The Moving Picture Seating Hazard

The Moving Picture Seating Hazard

With the incease in the popularity of the moving picture as a means of education and entertainment there has arisen, as was quite natural, the hazard of fire and fire panic in moving picture houses and other public assemblages where the film affords the principal form of amusement or instruction. The inflammable nature of the standard film renders this class of exhibition particularly hazardous not only from the actual danger of fire, which of course exists, but also from the added peril of panic in an audience excited by the sudden flare of the ignited film. As a rule, the picture theatres are built with narrow seats in closely packed rows and even under ordinary circumstances it is no easy matter to move from one end of a row to another, necessitating as it does the crowding past the knees of the persons seated. It is not hard, to imagine under the stress of fear and panic produced by the flash and smoke of the burning film that an audience with these difficulties and hindrances of exit could easily become unmanageable and that many of the weaker persons no doubt would be killed or injured in the ensuing crush before the exits were reached.
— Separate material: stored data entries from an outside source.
(** [mkdir -p] of the directories, then the file; [None] where a name is taken by the other kind. *)
Fixpoint tree_ingest (q parts : list bytes) (f : Node) (t : tree) : option tree :=
  match parts with
  | [] => None
  | [n] => tree_put (q ++ [n]) f t
  | n :: rest => t ← tree_mkdir (q ++ [n]) t; tree_ingest (q ++ [n]) rest f t
  end.

(** Every node is in a directory, and what is put is a file. *)
Definition tree_ok (t : tree) : Prop :=
  t !! [] = None /\ forall q n, is_Some (t !! (q ++ [n])) -> q = [] \/ t !! q = Some Dir.

(** [v] is the tree [t], the directories being at the paths [loc]. *)
Record repr (loc : gmap Z (list bytes)) (v : view) (t : tree) : Prop := {
  r_root : loc !! 1 = Some [];
  r_pos p q : loc !! p = Some q -> 1 <= p;
  r_inj p p' q : loc !! p = Some q -> loc !! p' = Some q -> p = p';
  r_loc p q : loc !! p = Some q ->
    p = 1 /\ q = [] \/ exists p0 q0 n, loc !! p0 = Some q0 /\ v !! (p0, n) = Some (p, Dir) /\ q = q0 ++ [n];
  r_parent p n e : v !! (p, n) = Some e -> is_Some (loc !! p);
  r_dir p q n k : loc !! p = Some q -> v !! (p, n) = Some (k, Dir) -> loc !! k = Some (q ++ [n]);
  r_tree p q n : loc !! p = Some q -> t !! (q ++ [n]) = snd <$> v !! (p, n);
  r_only q nd : t !! q = Some nd -> exists p q0 n, q = q0 ++ [n] /\ loc !! p = Some q0;
}.

Definition represents (v : view) (t : tree) : Prop := exists loc, repr loc v t.

(** ** The refinement, by operation *)

Lemma repr_empty : repr {[1 := []]} ∅ ∅.
Proof.
  split.
  - by rewrite lookup_singleton_eq.
  - intros p q [<- _]%lookup_singleton_Some. lia.
  - intros p p' q [<- _]%lookup_singleton_Some [<- _]%lookup_singleton_Some. done.
  - intros p q [<- <-]%lookup_singleton_Some. by left.
  - intros p n e. by rewrite lookup_empty.
  - intros p q n k _. by rewrite lookup_empty.
  - intros p q n _. by rewrite !lookup_empty.
  - intros q nd. by rewrite lookup_empty.
Qed.

Lemma repr_fresh loc v t k : repr loc v t -> fresh k v -> loc !! k = None.
Proof.
  intros R [Hk Hf]. destruct (loc !! k) as [q|] eqn:E; [|done].
  destruct (r_loc _ _ _ R k q E) as [[-> _]|(p0 & q0 & n & _ & Hv & _)]; [lia|]. by destruct (Hf _ _ Hv).
Qed.

Lemma repr_path_new loc v t p q n p' : repr loc v t -> loc !! p = Some q -> v !! (p, n) = None -> loc !! p' <> Some (q ++ [n]).
Proof.
  intros R Hp Hv Hp'. destruct (r_loc _ _ _ R _ _ Hp') as [[_ E]|(p0 & q0 & n0 & Hp0 & Hv0 & E)]; [by destruct q|].
  apply app_inj_tail in E as [<- <-]. rewrite (r_inj _ _ _ R _ _ _ Hp0 Hp) in Hv0. congruence.
Qed.

(** Putting a file under a known directory. *)
Lemma repr_put loc v t p q n k f :
  repr loc v t -> loc !! p = Some q -> (forall k, v !! (p, n) <> Some (k, Dir)) -> f <> Dir ->
  repr loc (<[(p, n) := (k, f)]> v) (<[q ++ [n] := f]> t).
Proof.
  intros R Hp Hv Hf. split.
  - exact (r_root _ _ _ R).
  - exact (r_pos _ _ _ R).
  - exact (r_inj _ _ _ R).
  - intros p' q' Hp'. destruct (r_loc _ _ _ R p' q' Hp') as [?|(p0 & q0 & n0 & Hp0 & Hv0 & ->)]; [by left|].
    right. exists p0, q0, n0. split; [done|]. split; [|done]. rewrite lookup_insert_ne; [done|].
    intros [= <- <-]. by apply (Hv p').
  - intros p' n' e. destruct (decide ((p, n) = (p', n'))) as [[= <- <-]|Hne]; [by exists q|].
    rewrite lookup_insert_ne by done. apply (r_parent _ _ _ R).
  - intros p' q' n' k' Hp'. destruct (decide ((p, n) = (p', n'))) as [[= <- <-]|Hne].
    + rewrite lookup_insert_eq. by intros [= _ ->].
    + rewrite lookup_insert_ne by done. by apply (r_dir _ _ _ R).
  - intros p' q' n' Hp'. destruct (decide ((p, n) = (p', n'))) as [[= <- <-]|Hne].
    + rewrite Hp in Hp'. simplify_eq. by rewrite !lookup_insert_eq.
    + rewrite !lookup_insert_ne; [by apply (r_tree _ _ _ R)|done|].
      intros [<- <-]%app_inj_tail. destruct Hne. f_equal. by apply (r_inj _ _ _ R _ _ q).
  - intros q' nd. destruct (decide (q ++ [n] = q')) as [<-|Hne]; [by exists p, q, n|].
    rewrite lookup_insert_ne by done. apply (r_only _ _ _ R).
Qed.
It was suggested in last week’s issue that audiences in public places were becoming educated to avoid panic in case of a fire alarm and it is to be hoped that this is true. But nevertheless there is always the danger of this contagion of fear spreading through the cries or acts of unbalanced persons, and the results are bound to be disastrous.
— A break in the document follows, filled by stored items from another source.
(** The tree of a mount: one file, of the size of the input. *)
Lemma Mount_index stream f cromFile codebookFile key maxMB clock (input : bytes) (rr : RandomReader (F := F)) (d : D) :
  sql_open (str "file::memory:?cache=shared") = Ok d -> sql_rows d = None -> plain_name (mount_name cromFile) ->
  open_mount stream f codebookFile key maxMB = Ok rr -> i64 (h_OriginalSize (rr_header rr)) = zlen input ->
  exists fs, Mount stream f cromFile codebookFile key maxMB clock = Ok (fs, rr) /\ sql_inv fs /\
    represents (sql_view fs) {[[mount_name cromFile] := File (zlen input) [] 420]}.
Proof.
  intros Hopen Hd Hname Em Hsize. unfold Mount. rewrite Em. cbn [mbind res_bind].
  assert (NewTreeFS (str ":memory:") (clock 0) = match initSchema (clock 0) d with (d, Ok _) => Ok d | (_, Err e) => Err e | (_, Panic p) => Panic p end) as ->.
  { unfold NewTreeFS. change (bytes_eqb (str ":memory:") [] || bytes_eqb (str ":memory:") (str ":memory:")) with true. cbv iota. by rewrite Hopen. }
  destruct (initSchema_fresh d (clock 0) Hd) as (d1 & -> & Hinv & Hrep). cbn [wrap_err mbind res_bind]. rewrite Hsize.
  assert (path_parts (mount_name cromFile) = [mount_name cromFile]) as Hparts.
  { apply (path_parts_plain [mount_name cromFile]); [done|]. by constructor. }
  destruct (IngestFileHash_refines (TL := sql_index_laws) (mount_name cromFile) (zlen input) [] 420 clock d1 ∅
    {[[mount_name cromFile] := File (zlen input) [] 420]} Hinv Hrep) as (fs & -> & Hinv' & Hrep'); [by rewrite Hparts|].
  by exists fs.
Qed.
End mount.

Lemma NoDup_only {A} (x : A) l : NoDup l -> (forall y, y ∈ l <-> y = x) -> l = [x].
Proof.
  intros Hnd Hl. destruct l as [|y l]; [by pose proof (proj2 (Hl x) eq_refl) as []%not_elem_of_nil|].
  pose proof (proj1 (Hl y) ltac:(by left)) as ->. f_equal. destruct l as [|z l]; [done|].
  pose proof (proj1 (Hl z) ltac:(by right; left)) as ->. apply NoDup_cons in Hnd as [Hne _]. destruct Hne. by left.
Qed.

(** ** Whatever was packed *)

Section tree.
Context {Z0 : Zstd} {C0 : Cipher} {F0 : Files} {hash64 : XXHash} {log2 : MathLog2} {order : MapOrder}
  {ZL : ZstdLaws Z0} {CL : CipherLaws C0} {OL : MapOrderLaws order} {D : Type} {Q : SQLite D} {QL : SQLiteLaws D}.
Variable hasSIMD : bool.

(** [C3] The mounted directory. Mounting what [Pack] made of an input gives a tree that the kernel finds one
    name in, that of the archive without [.crom]: a regular file of the size of the input, whose reads, in any
    order, are the ranges of the input. Every other path is [ENOENT], or [ENOTDIR] below the file. *)
Theorem Mount_tree rnd schedule input path cb opts file {F} {R : ReaderAt F} (ok : F -> Prop) f maxMB cromFile clock (d : D) :
  rnd_ok rnd -> (forall i n, schedule i n ≡ₚ seq 0 n) ->
  brain_at path cb -> o_CodebookPaths opts = [] -> (cb = None -> o_EmbedBrain opts = false) ->
  lossless opts -> bytes_ok input -> zlen input < 2 ^ 48 ->
  (forall pl split, make_plan rnd input path opts = Ok pl -> pick_chunker opts pl = Ok split ->
     total_chunks split input <= 2 ^ 27) ->
  Pack hasSIMD rnd schedule input path opts = Ok file ->
  ReaderAtLaws R file ok -> ok f -> maxMB < 2 ^ 42 ->
  sql_open (str "file::memory:?cache=shared") = Ok d -> sql_rows d = None -> plain_name (mount_name cromFile) ->
  exists fs rr child, Mount file f cromFile path (o_EncryptionKey opts) maxMB clock = Ok (fs, rr) /\
    walk [mount_name cromFile] root_inode fs = Ok (inr child) /\
    Getattr child = {| at_Mode := Z.lor S_IFREG 420; at_Size := zlen input |} /\
    (forall reads, in_file reads ->
       run_node_reads reads child (Some rr) = Ok (map (fun '(k, off) => inr (sub off (off + k) input)) reads)) /\
    (exists l, Readdir root_inode fs = Ok (inr l) /\ map de_Name l = [mount_name cromFile]) /\
    forall n q, n :: q <> [mount_name cromFile] ->
      walk (n :: q) root_inode fs = Ok (inl (if decide (n = mount_name cromFile) then ENOTDIR else ENOENT)).
Proof.
  intros Hrnd Hsched Hat Hp Hembed Hll Hok Hlen Htot Epack RL Hf Hmax Hopen Hd Hname.
  destruct (Pack_mounted hasSIMD rnd schedule input path cb opts file ok f maxMB Hrnd Hsched Hat Hp Hembed Hll Hok Hlen Htot Epack RL Hf Hmax)
    as (rr & Em & Hsize & I & HI & Hs).
  destruct (Mount_index file f cromFile path (o_EncryptionKey opts) maxMB clock input rr d Hopen Hd Hname Em Hsize) as (fs & Emount & Hinv & loc & Rep).
  set (name := mount_name cromFile) in *. exists fs, rr. pose proof (r_root _ _ _ Rep) as Hroot.
  assert (Hwalk : forall q, exists r, walk q root_inode fs = Ok r /\
    match r, tree_walk {[[name] := File (zlen input) [] 420]} [] Dir q with
    | inl e, inl e' => e = e' | inr c, inr nd => stands_for c nd | _, _ => False end).
  { intros q. by apply (walk_refines (TL := sql_index_laws) fs loc). }
  destruct (Hwalk [name]) as (r & Ew & Hr). cbn [tree_walk app] in Hr. rewrite lookup_singleton_eq in Hr.
  destruct r as [|child]; [done|]. destruct Hr as [Hdir Hsz]. exists child. split; [done|]. split; [done|]. split; [|split; [|split]].
  - unfold Getattr. rewrite Hdir, Hsz, u64_small; [done|]. pose proof (zlen_nonneg input). unfold is_u64. lia.
  - intros reads Hreads. by apply (run_node_reads_ok input I).
  - destruct (Readdir_refines (TL := sql_index_laws) fs loc _ [] root_inode Hinv Rep Hroot eq_refl) as (l & El & Hnd & Hl).
    exists l. split; [done|]. apply NoDup_only; [done|]. intros m. rewrite <-Hl. cbn [app]. rewrite lookup_singleton_is_Some.
    split; [by intros [= ->]|by intros ->].
  - intros n q Hne. destruct (Hwalk (n :: q)) as (r' & Ew' & Hr'). rewrite Ew'. cbn [tree_walk app] in Hr'.
    destruct (decide (n = name)) as [->|Hnn].
    + rewrite lookup_singleton_eq in Hr'. destruct q as [|m q]; [done|]. cbn [tree_walk] in Hr'. by destruct r' as [e|]; [rewrite Hr'|].
    + rewrite lookup_singleton_ne in Hr' by congruence. by destruct r' as [e|]; [rewrite Hr'|].
Qed.
End tree.

(** The archive of [VfsMount.Mount_Pack_witness], mounted from [/srv/photo.crom]. *)
Lemma Mount_tree_witness :
  exists file fs rr child, sample_pack = Ok file /\
    Mount (F0 := brain_disk) (D := Table) file file (str "/srv/photo.crom") (str "brain") (str "key") 1 sample_clock = Ok (fs, rr) /\
    walk [str "photo"] root_inode fs = Ok (inr child) /\ at_Size (Getattr child) = zlen long_input /\
    run_node_reads [(3, 1299); (2, 0)] child (Some rr) = Ok [inr (sub 1299 1302 long_input); inr [7; 7]].
Proof.
  assert (Hok : bytes_ok long_input) by (apply bytes_ok_dec; vm_compute; reflexivity).
  pose proof (fun file => Mount_tree (F0 := brain_disk) (log2 := log2_zero) (order := key_order) (QL := table_sqlite_laws) true sample_rnd
    (fun _ n => reverse (seq 0 n)) long_input (str "brain") (Some sample_reader) sample_pack_options file
    (fun f => f = file) file 1 (str "/srv/photo.crom") sample_clock None) as H.
  pose proof sample_pack_smaller as Hs. fold sample_pack in H.
  destruct sample_pack as [file|e|p]; [|discriminate Hs|discriminate Hs]. exists file.
  destruct (H file) as (fs & rr & child & E & Ew & Ea & Hrun & _).
  - constructor; reflexivity.
  - intros _ n. apply reverse_Permutation.
  - apply sample_brain_at.
  - reflexivity.
  - discriminate.
  - split; reflexivity.
  - exact Hok.
  - vm_compute. reflexivity.
  - apply (few_chunks (F0 := brain_disk) (log2 := log2_zero) (order := key_order) _ _ _ _ (Some sample_reader)).
    + apply sample_brain_at.
    + reflexivity.
    + vm_compute. congruence.
  - reflexivity.
  - apply os_File_laws.
  - reflexivity.
  - reflexivity.
  - reflexivity.
  - reflexivity.
  - vm_compute. repeat split; try discriminate. by intros [?|[?|[?|[?|[?|[]]]]]]%list_elem_of_In.
  - assert (mount_name (str "/srv/photo.crom") = str "photo") as En by (vm_compute; reflexivity). rewrite En in Ew.
    exists fs, rr, child. split; [reflexivity|]. split; [exact E|]. split; [exact Ew|]. split; [by rewrite Ea|].
    rewrite Hrun; [vm_compute; reflexivity|]. repeat constructor; discriminate.
Defined.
The remedy aside from the use of non-inflammable film or fireproof booths, it would seem, would be the construction of the auditoriums of these places of amusement so that the seats are spaced a little wider apart in order to give ample clearance for persons passing to and fro and allow, in case of a quick exit being necessary, a free passage even if the folding seats are left down in many instances. Naturally the proprietors of these places arrange their seats as close together as is possible and often too close for either the comfort or safety of their patrons. The laws of the state or city should see to it that these defects are remedied at least to the extent of providing free exit in case of an alarm of fire.
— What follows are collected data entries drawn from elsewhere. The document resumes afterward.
(* ===== verification/Identity.v ===== *)
(** [internal/network/identity.go], [host.go] and the choice of peers in [discovery.go]: the key of a node, the peers
    its user trusts, and whom it dials. Keys, peer identifiers and JSON are parameters. *)

From S2P Require Import Prelude Binary Sha256 Externals Crypto Format FormatIO Delta Chunker Codebook.
From S2P Require Import Fractal Entropy Search Unpack Pack ChunkCodec BlockCodec RoundTrip Archive Sync Bitswap Transfer Protocol AutoBrain.
Import codebook Format.

Section keys.
(** Private keys of libp2p: their encoding, and the identifier of the public half. *)
Context {K : Type}.
Variables (MarshalPrivateKey : K -> res bytes) (UnmarshalPrivateKey : bytes -> res K) (peer_ID : K -> bytes).

(** [fresh] is what the generator gives. *)
Definition loadOrGenerateKey (fresh : res K) (path : bytes) (d : gmap bytes bytes) : gmap bytes bytes * res K :=
  match d !! path with
  | Some data => (d, wrap_err "unmarshal key" (UnmarshalPrivateKey data))
  | None =>
      match fresh with
      | Ok priv =>
          match MarshalPrivateKey priv with
          | Ok raw => (<[path := raw]> d, Ok priv)
          | Err _ => (d, Err "marshal key")
          | Panic p => (d, Panic p)
          end
      | Err _ => (d, Err "generate key")
      | Panic p => (d, Panic p)
      end
  end.

(** [NewCromNode] as far as it is the node's own: the brain, the key, the directory. [host] tells whether libp2p,
    discovery and gossip came up. *)
Definition NewCromNode (fresh : res K) (host : bool) (codebookPath dataDir encKey : bytes) (d : gmap bytes bytes) :
    gmap bytes bytes * res CromNode :=
  match Open (H := fun path => d !! path) codebookPath with
  | Ok cb =>
      match loadOrGenerateKey fresh (Join dataDir (str "peer.key")) d with
      | (d, Ok priv) =>
          if host then
            (d, Ok {| n_ID := peer_ID priv; n_CodebookHash := BuildHash (header cb); n_DataDir := dataDir; n_EncKey := encKey;
                      n_CodebookPath := codebookPath; n_authenticated := ∅; n_disk := d |})
          else (d, Err "network: create host")
      | (d, Err _) => (d, Err "network: identity")
      | (d, Panic p) => (d, Panic p)
      end
  | Err _ => (d, Err "network: open codebook")
  | Panic p => (d, Panic p)
  end.

Hypothesis Unmarshal_Marshal : forall k raw, MarshalPrivateKey k = Ok raw -> UnmarshalPrivateKey raw = Ok k.

Lemma loadOrGenerateKey_again fresh fresh' path d d' k :
  loadOrGenerateKey fresh path d = (d', Ok k) -> loadOrGenerateKey fresh' path d' = (d', Ok k).
Proof.
  unfold loadOrGenerateKey. destruct (d !! path) as [data|] eqn:E.
  - intros [= <- H]. by rewrite E, H.
  - destruct fresh as [priv| |]; [|done..]. destruct (MarshalPrivateKey priv) as [raw| |] eqn:Em; [|done..].
    intros [= <- <-]. by rewrite lookup_insert_eq, (Unmarshal_Marshal _ _ Em).
Qed.

(** A node that came up: what it is made of, and the brain still on its disk. *)
Lemma NewCromNode_ok fresh codebookPath dataDir encKey d d' n cb :
  codebookPath <> Join dataDir (str "peer.key") -> Open (H := fun path => d !! path) codebookPath = Ok cb ->
  NewCromNode fresh true codebookPath dataDir encKey d = (d', Ok n) ->
  d' !! codebookPath = d !! codebookPath /\ Open (H := fun path => d' !! path) codebookPath = Ok cb /\
  exists priv, loadOrGenerateKey fresh (Join dataDir (str "peer.key")) d = (d', Ok priv) /\
    n = {| n_ID := peer_ID priv; n_CodebookHash := BuildHash (header cb); n_DataDir := dataDir; n_EncKey := encKey;
           n_CodebookPath := codebookPath; n_authenticated := ∅; n_disk := d' |}.
Proof.
  intros Hne Ho. unfold NewCromNode. rewrite Ho. destruct (loadOrGenerateKey fresh _ d) as [d1 [priv| |]] eqn:Ek; [|done..].
  intros [= <- <-]. assert (d1 !! codebookPath = d !! codebookPath) as Hcb.
  2: { split; [done|]. split; [rewrite <-Ho; unfold Open, read_file; by rewrite Hcb|by exists priv]. }
  revert Ek. unfold loadOrGenerateKey. destruct (d !! Join dataDir (str "peer.key")); [by intros [= <- _]|].
  destruct fresh as [k| |]; [|done..]. destruct (MarshalPrivateKey k); [|done..]. intros [= <- _]. by apply lookup_insert_ne.
Qed.

(** A node keeps its identity. Started again on the disk it left, with the brain as it was, a node has the same
    peer identifier and is in the same partition of the network, whatever the generator gives; and it
    has to authenticate its peers anew. *)
Theorem NewCromNode_restart fresh fresh' codebookPath dataDir encKey d d' n :
  codebookPath <> Join dataDir (str "peer.key") ->
  NewCromNode fresh true codebookPath dataDir encKey d = (d', Ok n) ->
  exists n', NewCromNode fresh' true codebookPath dataDir encKey d' = (d', Ok n') /\
    n_ID n' = n_ID n /\ n_CodebookHash n' = n_CodebookHash n /\ n_authenticated n' = ∅.
Proof.
  intros Hne Hn. destruct (Open (H := fun path => d !! path) codebookPath) as [cb| |] eqn:Eo;
    [|unfold NewCromNode in Hn; by rewrite Eo in Hn..].
  destruct (NewCromNode_ok _ _ _ _ _ _ _ cb Hne Eo Hn) as (_ & Ho & priv & Ek & ->).
  unfold NewCromNode. rewrite Ho, (loadOrGenerateKey_again fresh fresh' _ _ _ _ Ek). eexists. by split.
Qed.
End keys.

(** ** The web of trust *)

(** The list in [trust.json]; [decode] gives what decoding leaves in the slice, also when it fails. *)
Class TrustJSON := { encode_strings : list bytes -> bytes; decode_strings : bytes -> list bytes }.

(** Text survives the encoding, and decoding gives text. *)
Class TrustJSONLaws {J : TrustJSON} := {
  is_text_string : bytes -> Prop;
  decode_text data : Forall is_text_string (decode_strings data);
  decode_encode l : Forall is_text_string l -> decode_strings (encode_strings l) = l;
}.

Section trust.
Context {J : TrustJSON}.
Variable peer_Decode : bytes -> bool.

Definition trusted_list (file : option bytes) : list bytes := match file with Some data => decode_strings data | None => [] end.

(** The trust file afterwards. *)
Definition TrustPeer (peerID : bytes) (file : option bytes) : option bytes * res unit :=
  if negb (peer_Decode peerID) then (file, Err "peer ID invalido") else
  let trusted := trusted_list file in
  if existsb (bytes_eqb peerID) trusted then (file, Ok tt)
  else (Some (encode_strings (trusted ++ [peerID])), Ok tt).

Lemma IsPeerTrusted_elem trusted p : IsPeerTrusted trusted p = true <-> p ∈ trusted.
Proof.
  unfold IsPeerTrusted. rewrite existsb_exists, list_elem_of_In. split; [by intros (x & Hx & ->%bytes_eqb_true)|].
  intros H. exists p. by rewrite bytes_eqb_refl.
Qed.

(** Trust grows by exactly the peer that was named. After [TrustPeer] succeeds the peer is trusted, everyone
    else is trusted as before, and doing it again changes nothing; a string that is no peer identifier
    changes nothing. *)
Theorem TrustPeer_adds {JL : TrustJSONLaws} peerID file :
  (peer_Decode peerID = true -> is_text_string peerID) ->
  let '(file', r) := TrustPeer peerID file in
  match r with
  | Ok _ => (forall p, IsPeerTrusted (trusted_list file') p = true <-> p = peerID \/ IsPeerTrusted (trusted_list file) p = true) /\
            TrustPeer peerID file' = (file', Ok tt)
  | Err _ => peer_Decode peerID = false /\ file' = file
  | Panic _ => False
  end.
Proof.
  intros Htext. unfold TrustPeer. destruct (peer_Decode peerID) eqn:Ed; [|done]. cbn [negb]. specialize (Htext eq_refl).
  fold (IsPeerTrusted (trusted_list file) peerID). destruct (IsPeerTrusted (trusted_list file) peerID) eqn:Et.
  - split; [|by fold (IsPeerTrusted (trusted_list file) peerID); rewrite Et]. intros p. split; [by right|]. by intros [-> |].
  - assert (Hl : trusted_list (Some (encode_strings (trusted_list file ++ [peerID]))) = trusted_list file ++ [peerID]).
    { apply decode_encode. apply Forall_app. split; [|by constructor]. destruct file; [apply decode_text|constructor]. }
    rewrite Hl. split.
    + intros p. rewrite !IsPeerTrusted_elem, elem_of_app, list_elem_of_singleton. tauto.
    + assert (existsb (bytes_eqb peerID) (trusted_list file ++ [peerID]) = true) as ->; [|done].
      apply (IsPeerTrusted_elem _ peerID). apply elem_of_app. right. by apply list_elem_of_singleton.
Qed.
End trust.

(** ** Whom a node dials ([SetupDHT]) *)

Definition DefaultBootstrapPeers : list bytes := map str [
  "/dnsaddr/bootstrap.libp2p.io/p2p/QmNnooDu7bfjPFoTZYxMNLWUQJyrVwtbZg5gBMjTezGAJN";
  "/dnsaddr/bootstrap.libp2p.io/p2p/QmQCU2EcMqAqQPR2i9bChDtGNJchTbq5TbXJJ16u19uLTa";
  "/dnsaddr/bootstrap.libp2p.io/p2p/QmbLHAnMoJPWSCR5Zhtx6BHJX9KiKNN6tpvbUcqanj75Nb";
  "/dnsaddr/bootstrap.libp2p.io/p2p/QmcZf59bWwK5XFi76CZX8cbJ4BhTzzA3gU1ZjYZcYW3dwt"]%string.

(** The peers the bootstrap connects to; [addr_info] parses an address. *)
Definition bootstrap_peers {A} (addr_info : bytes -> option A) (bootstrapAddrs : list bytes) (private : bool) : list A :=
  let bootstrapAddrs := if (zlen bootstrapAddrs =? 0) && negb private then DefaultBootstrapPeers else bootstrapAddrs in
  omap addr_info bootstrapAddrs.

(** A peer the rendezvous found: its identifier, whether it has addresses and is connected already. *)
Record found_peer := { fp_ID : bytes; fp_addrs : bool; fp_connected : bool }.

Definition to_connect (self : bytes) (p : found_peer) : bool :=
  negb (bytes_eqb (fp_ID p) self) && fp_addrs p && negb (fp_connected p).

(** A private node without addresses dials nobody. *)
Lemma bootstrap_private {A} (addr_info : bytes -> option A) : bootstrap_peers addr_info [] true = [].
Proof. done. Qed.

(** ** Witnesses *)

(** Peer identifiers are text without line ends, and the file is one per line. *)
Definition line_end : Z := 10.

Fixpoint lines (data cur : bytes) : list bytes :=
  match data with
  | [] => []
  | c :: data => if c =? line_end then rev cur :: lines data [] else lines data (c :: cur)
  end.

#[export] Instance lines_json : TrustJSON := {|
  encode_strings := fun l => concat (map (fun s => s ++ [line_end]) l);
  decode_strings := fun data => lines data [] |}.

Lemma lines_text data cur : Forall (fun c => c <> line_end) cur -> Forall (Forall (fun c => c <> line_end)) (lines data cur).
Proof.
  revert cur; induction data as [|c data IH]; intros cur Hc; [constructor|]. cbn [lines].
  destruct (Z.eqb_spec c line_end); [|by apply IH; constructor]. constructor; [|by apply IH]. by apply Forall_rev.
Qed.

Lemma lines_line s cur rest : Forall (fun c => c <> line_end) s -> lines (s ++ line_end :: rest) cur = (rev cur ++ s) :: lines rest [].
Proof.
  intros Hs. revert cur; induction Hs as [|c s Hc _ IH]; intros cur; cbn [app lines]; [by rewrite Z.eqb_refl, app_nil_r|].
  rewrite (proj2 (Z.eqb_neq _ _)) by done. rewrite IH. cbn [rev]. by rewrite <-app_assoc.
Qed.

#[export] Program Instance lines_laws : TrustJSONLaws := {| is_text_string := Forall (fun c => c <> line_end) |}.
Next Obligation. intros data. by apply lines_text. Qed.
Next Obligation.
  intros l Hl. cbn. induction Hl as [|s l Hs _ IH]; [done|]. cbn [map concat]. rewrite <-app_assoc. cbn [app].
  rewrite lines_line by done. cbn [rev app]. by rewrite IH.
Qed.

Lemma TrustPeer_adds_witness :
  exists file', TrustPeer (fun _ => true) (str "bob") (Some (str "alice" ++ [10])) = (file', Ok tt) /\
    IsPeerTrusted (trusted_list file') (str "bob") = true /\ IsPeerTrusted (trusted_list file') (str "alice") = true.
Proof.
  pose proof (TrustPeer_adds (fun _ => true) (str "bob") (Some (str "alice" ++ [10]))) as H.
  destruct (TrustPeer (fun _ => true) (str "bob") (Some (str "alice" ++ [10]))) as [file' r] eqn:E.
  assert (r = Ok tt) as -> by (vm_compute in E; injection E as _ <-; reflexivity). exists file'. split; [reflexivity|].
  destruct H as [H _]; [intros _; repeat constructor; discriminate|].
  split; apply H; [left; reflexivity|right; vm_compute; reflexivity].
Defined.

(** Keys that are their own encoding. *)
Definition first_start : gmap bytes bytes * res CromNode :=
  NewCromNode Ok Ok id (Ok [1; 2]) true (str "brain") (str "data") [] {[str "brain" := sample_brain]}.

Lemma first_start_ID : match first_start.2 with Ok n => n_ID n | _ => [] end = [1; 2].
Proof. vm_compute. reflexivity. Qed.

Lemma NewCromNode_restart_witness :
  exists d n n', first_start = (d, Ok n) /\
    NewCromNode Ok Ok id (Ok [9; 9]) true (str "brain") (str "data") [] d = (d, Ok n') /\ n_ID n' = [1; 2].
Proof.
  pose proof first_start_ID as Hn. destruct first_start as [d [n|e|p]] eqn:E; [|discriminate Hn..]. cbn [snd] in Hn.
  destruct (NewCromNode_restart Ok Ok id) with (fresh := @Ok bytes [1; 2]) (fresh' := @Ok bytes [9; 9]) (codebookPath := str "brain")
    (dataDir := str "data") (encKey := @nil Z) (d := {[str "brain" := sample_brain]} : gmap bytes bytes) (d' := d) (n := n) as (n' & E' & Hid & _).
  - intros k raw [= ->]. reflexivity.
  - vm_compute. discriminate.
  - exact E.
  - exists d, n, n'. split; [reflexivity|]. split; [exact E'|]. by rewrite Hid.
Defined.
An appropriation recently passed by the town meeting in Winchester, Mass., amounted to $29,670 for the use of the fire department and included provisions for two additional permanent firemen. The item of salaries for the fire department is $24,375; for equipment and maintenance, $2,450; for the fire alarm system, $900; for fuel and light, $800; for repairs, $625; for telephones, $120, and other expenses, $400. The finance committee cut the total estimate of the department from $30,307.50 to the amount passed toy the town meeting, $29,670.